I’m writing this on a plane somewhere between Paris and
Atlanta. I haven’t slept in a bed in 37 hours, and it’s still only 11:30 in the
morning in Texas (I’ll hopefully get in around 10:00 pm). Still, I’m fairly
awake, and this seems like a good time to sum up my thoughts on the summer.
First,
though, there are a couple other things I should mention. First, thank you for
your concern, and my ankle is doing much better. I walked around Paris for
several hours today without anything other than normal soreness. I won’t
mention much about Paris, since this post is meant to wrap up my experience in
Jordan, but I will post pictures, and I will also say that I understand why
everyone wants to go.
We must
have done one of the quickest walking tours of Paris ever attempted. We ate
breakfast at a café, walked down the Champs-Elysees, and saw the Arc de Triomphe
in about three hours. Despite the fact that we kept accidently speaking in
Arabic instead of French, everything went very smoothly, and we had a great
time. My favorite part, though, had to be Notre Dame – it’s been a long time
since I’ve seen anything so breathtakingly, elegantly beautiful. Despite our
rushed pace, I stopped a moment to sit and pray before we left.
With those
subplots out of the way, I can turn my thoughts to pondering the significance
of this summer. As the summer drew to a close, I noticed a lot of things I was
looking forward to returning to in the US: not just family and friends, but
little things like being able to flush the toilet paper, bread meaning loaves
or rolls or pastries instead of pita, driving or using public transport instead
of taking taxis, having WiFi at home, not getting constantly honked or whistled
at in the street, tex-mex food – the list goes on.
However,
the closer I got to leaving, the more things I started to realize I would miss
about Jordan: cheap falafel and shwarma everywhere, practicing Arabic on a
normal basis, the half-Arabic, half-English puns that no one not in our program
can really understand in context, beautiful warm weather, mountains everywhere,
Arabic hospitality, and the call to prayer that woke me up at four in the
morning and then lulled me back to sleep with its melody, reminding me that God
is great and that there is, indeed, no God but God. I’ll miss the inherent
conservatism and the religion that permeates all of life here, from the
always-present steeples and minarets to the religious sayings tacked up under
street signs.
It’s been a
lovely summer, and I know I’ve grown a lot. One way to measure this is to list
out things I’ve come to regard as common place: navigating around language and
cultural barriers, using taxis for everything, buying groceries, living with a
roommate. But I think the best way to describe what I’ve learned is general
independence. On the plane heading out into Paris earlier, it occurred to me
that I was comfortable with the idea of going out and sightseeing in Paris and
then making it back to Texas by myself. I didn’t need to, but it was a concept
that wouldn’t have occurred two months ago.
And of
course, my Arabic has improved a great deal. Seeing as I couldn’t get past
‘hello’ when I left, and I can now start intermediate level Arabic at Harvard,
I’ve made it quite a ways. I was expecting that more this time, so the thought
of how much I’ve learned doesn’t make me near as giddy as it did last summer,
but I’m still very content with the way things turned out.
Final
thoughts on Jordan itself? It’s a beautiful country, and it will always hold a
special place in my heart. The scenery is magnificent, from tree-covered
mountains to desert castles. The people live up to the idea of Arab hospitality
– I don’t know how many times I’ve had strangers offer me food and drink just
because I happened to pass by them. It’s definitely harder to be a woman here,
but Amman is a pretty safe city if one takes care, as one would in any large
city.
During a
practice oral exam, I was asked to explain what any visitor must do in Jordan.

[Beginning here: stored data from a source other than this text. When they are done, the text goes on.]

Lemma emitted_bail {A} func line msg (st : proc) :
  emitted (@bail A func line msg) st = fatal_line st func line msg.
Proof.
  unfold emitted, fatal_line, bail, write_log_with_info, bind, get_errno,
    get_logfd.
  destruct (logfd st <? 0); reflexivity.
Qed.

Lemma fatal_line_only (st : proc) func line msg :
  Forall (only [KDprintf]) (fatal_line st func line msg).
Proof.
  unfold fatal_line. destruct (logfd st <? 0); repeat constructor.
Qed.

Lemma emits_bail_log {A} func line msg :
  emits (only [KDprintf]) (@bail A func line msg).
Proof. apply emits_bail. in_kinds. Qed.
#[local] Hint Resolve emits_bail_log : emits.

Lemma emits_sys_kind (c : call) : emits (only [kind_of c]) (sys c).
Proof. apply emits_sys. intros r. left. reflexivity. Qed.
#[local] Hint Resolve emits_sys_kind : emits.

(** ** The cgroup namespace *)

Lemma only_unshares_no_cgroupns (ks : list kind) (e : event) :
  ~ In KUnshare ks -> only ks e -> unshares_no_cgroupns e.
Proof.
  intros Hn Ho flags He. exfalso. apply Hn.
  unfold only in Ho. rewrite He in Ho. exact Ho.
Qed.

Lemma land_lnot_cgroupns (flags : Z) :
  Z.land (Z.land flags (Z.lnot CLONE_NEWCGROUP)) CLONE_NEWCGROUP = 0.
Proof.
  rewrite <- Z.land_assoc, (Z.land_comm (Z.lnot CLONE_NEWCGROUP)).
  rewrite Z.land_lnot_diag. apply Z.land_0_r.
Qed.

(** A call of a function that never unshares. *)
Ltac no_unshare :=
  eapply emits_weaken;
  [| solve [auto with emits]];
  intros ?; apply only_unshares_no_cgroupns; simpl; intuition discriminate.

Lemma emits_child_unshare_first_no_cgroupns config :
  emits unshares_no_cgroupns (child_unshare_first config).
Proof.
  unfold child_unshare_first.
  repeat (first [progress emits_walk
                | apply emits_sys; intros r flags E; simpl in E;
                  inversion E; reflexivity
                | no_unshare ]).
Qed.

Lemma emits_child_setup_no_cgroupns f :
  emits unshares_no_cgroupns (child_setup f).
Proof.
  unfold child_setup.
  repeat (first [progress emits_walk
                | apply emits_child_unshare_first_no_cgroupns
                | apply emits_sys; intros r flags E; simpl in E;
                  inversion E; apply land_lnot_cgroupns
                | apply emits_sys; intros r flags E; simpl in E;
                  discriminate E
                | no_unshare ]).
Qed.

Lemma emits_stage_child_no_cgroupns f :
  emits unshares_no_cgroupns (stage_child f).
Proof.
  unfold stage_child. apply emits_bind.
  - apply emits_child_setup_no_cgroupns.
  - intros f'. no_unshare.
Qed.

Lemma unshares_after_handoff_nil (pn : Z) : unshares_after_handoff pn [].
Proof. intros i flags u H. destruct i; discriminate H. Qed.

Lemma unshares_after_handoff_app (pn : Z) (a b : list event) :
  unshares_after_handoff pn a -> unshares_after_handoff pn b ->
  unshares_after_handoff pn (a ++ b).
Proof.
  intros Ha Hb i flags u H.
  destruct (Nat.lt_ge_cases i (length a)) as [Hi | Hi].
  - rewrite nth_error_app1 in H by exact Hi.
    destruct (Ha i flags u H) as (Hf & j & r & Hj & Hn & Hr & Hv).
    split; [exact Hf |]. exists j, r.
    split; [exact Hj |]. split; [| split; assumption].
    rewrite nth_error_app1 by lia. exact Hn.
  - rewrite nth_error_app2 in H by exact Hi.
    destruct (Hb _ flags u H) as (Hf & j & r & Hj & Hn & Hr & Hv).
    split; [exact Hf |]. exists (length a + j)%nat, r.
    split; [lia |]. split; [| split; assumption].
    rewrite nth_error_app2 by lia.
    replace (length a + j - length a)%nat with j by lia. exact Hn.
Qed.

Lemma never_unshares_after_handoff (pn : Z) (evs : list event) :
  Forall (never KUnshare) evs -> unshares_after_handoff pn evs.
Proof.
  intros Hf i flags u H. exfalso.
  apply nth_error_In in H.
  rewrite Forall_forall in Hf. apply (Hf _ H). reflexivity.
Qed.

Lemma emits_never {A} (ks : list kind) (k : kind) (m : M A) :
  ~ In k ks -> emits (only ks) m -> emits (never k) m.
Proof. intros Hn. apply emits_weaken. intros e. apply only_never, Hn. Qed.

(** What [init_cgroupns] adds when the flag is set: the read, then
    either the [unshare] or, after any other answer, the fatal line. *)
Lemma emitted_init_cgroupns (f : frame) (st : proc) :
  nonzero (Z.land (cloneflags (config f)) CLONE_NEWCGROUP) = true ->
  let r := oracle st (clock st) (Read (pipenum f) 1) in
  let st1 := after (sys (Read (pipenum f) 1)) st in
  emitted (init_cgroupns f) st =
  (Read (pipenum f) 1, r) ::
  if negb (rv r =? 1) then
    fatal_line st1 (str "nsexec") 1189
               (str "read synchronisation value failed")
  else if readint8 (rbytes r) =? CREATECGROUPNS then
    let u := oracle st1 (clock st1) (Unshare CLONE_NEWCGROUP) in
    (Unshare CLONE_NEWCGROUP, u) ::
    if rv u <? 0 then
      fatal_line (after (sys (Unshare CLONE_NEWCGROUP)) st1) (str "nsexec")
                 1192 (str "failed to unshare cgroup namespace")
    else []
  else
    fatal_line st1 (str "nsexec") 1194
               (str "received unknown synchronisation value").
Proof.
  intros Hflag r st1. unfold init_cgroupns. rewrite Hflag.
  run_simp. fold r. fold st1. cbv zeta.
  destruct (negb (rv r =? 1)).
  - now rewrite emitted_bail.
  - destruct (readint8 (rbytes r) =? CREATECGROUPNS).
    + run_simp. destruct (rv _ <? 0).
      * now rewrite emitted_bail.
      * now run_simp.
    + now rewrite emitted_bail.
Qed.

Lemma fatal_line_never (k : kind) (st : proc) func line msg :
  k <> KDprintf -> Forall (never k) (fatal_line st func line msg).
Proof.
  intros Hk. eapply Forall_impl; [| apply fatal_line_only].
  intros e He. eapply only_never; [| exact He].
  simpl. intuition congruence.
Qed.

Lemma produces_init_cgroupns (f : frame) :
  produces (unshares_after_handoff (pipenum f)) (init_cgroupns f).
Proof.
  intros st.
  destruct (nonzero (Z.land (cloneflags (config f)) CLONE_NEWCGROUP))
    eqn:Hflag.
  - rewrite emitted_init_cgroupns by exact Hflag. cbv zeta.
    set (r := oracle st (clock st) (Read (pipenum f) 1)).
    destruct (negb (rv r =? 1)) eqn:Hr.
    + apply never_unshares_after_handoff. constructor.
      * discriminate.
      * apply fatal_line_never. discriminate.
    + destruct (readint8 (rbytes r) =? CREATECGROUPNS) eqn:Hb.
      * intros i flags u H.
        destruct i as [| [| i]]; simpl in H.
        -- discriminate H.
        -- inversion H; subst. split; [reflexivity |].
           exists 0%nat, r. repeat split.
           ++ apply negb_false_iff, Z.eqb_eq in Hr. exact Hr.
           ++ apply Z.eqb_eq. exact Hb.
        -- exfalso. apply nth_error_In in H.
           destruct (rv _ <? 0); [| destruct H].
           pose proof (fatal_line_never KUnshare
                         (after (sys (Unshare CLONE_NEWCGROUP))
                                (after (sys (Read (pipenum f) 1)) st))
                         (str "nsexec") 1192
                         (str "failed to unshare cgroup namespace")) as Hn.
           rewrite Forall_forall in Hn.
           apply (Hn ltac:(discriminate) _ H). reflexivity.
      * apply never_unshares_after_handoff. constructor.
        -- discriminate.
        -- apply fatal_line_never. discriminate.
  - unfold emitted, init_cgroupns. rewrite Hflag.
    apply unshares_after_handoff_nil.
Qed.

Petra is obvious, and Wadi Rum is a close second; the Roman ruins in Jerash and
Amman are also a must-see. And of course, there are all the biblical sites I’ve
mentioned along the way. There are plenty of sites to see, but Jordan is more
than the sum of its sites. Buy some falafel or shwarma, visit a mosque, enjoy
the scenery, or wander through a suk*. Enjoy some Arab hospitality (be
suspicious if you’re a woman traveling alone, though); go to church and sing
the Lord’s Prayer in Arabic; listen to the call to prayer.
There’s
much more I’d like to say, but I’ve been long enough already. This summer has
been an incredible blessing for me, and I couldn’t have asked for a better
experience. In a couple of weeks I’ll be back at Harvard, so I’ll resume my
usual blogging then. I look forward to seeing many of you very soon! Thank you
for reading this summer, and God bless. Until September!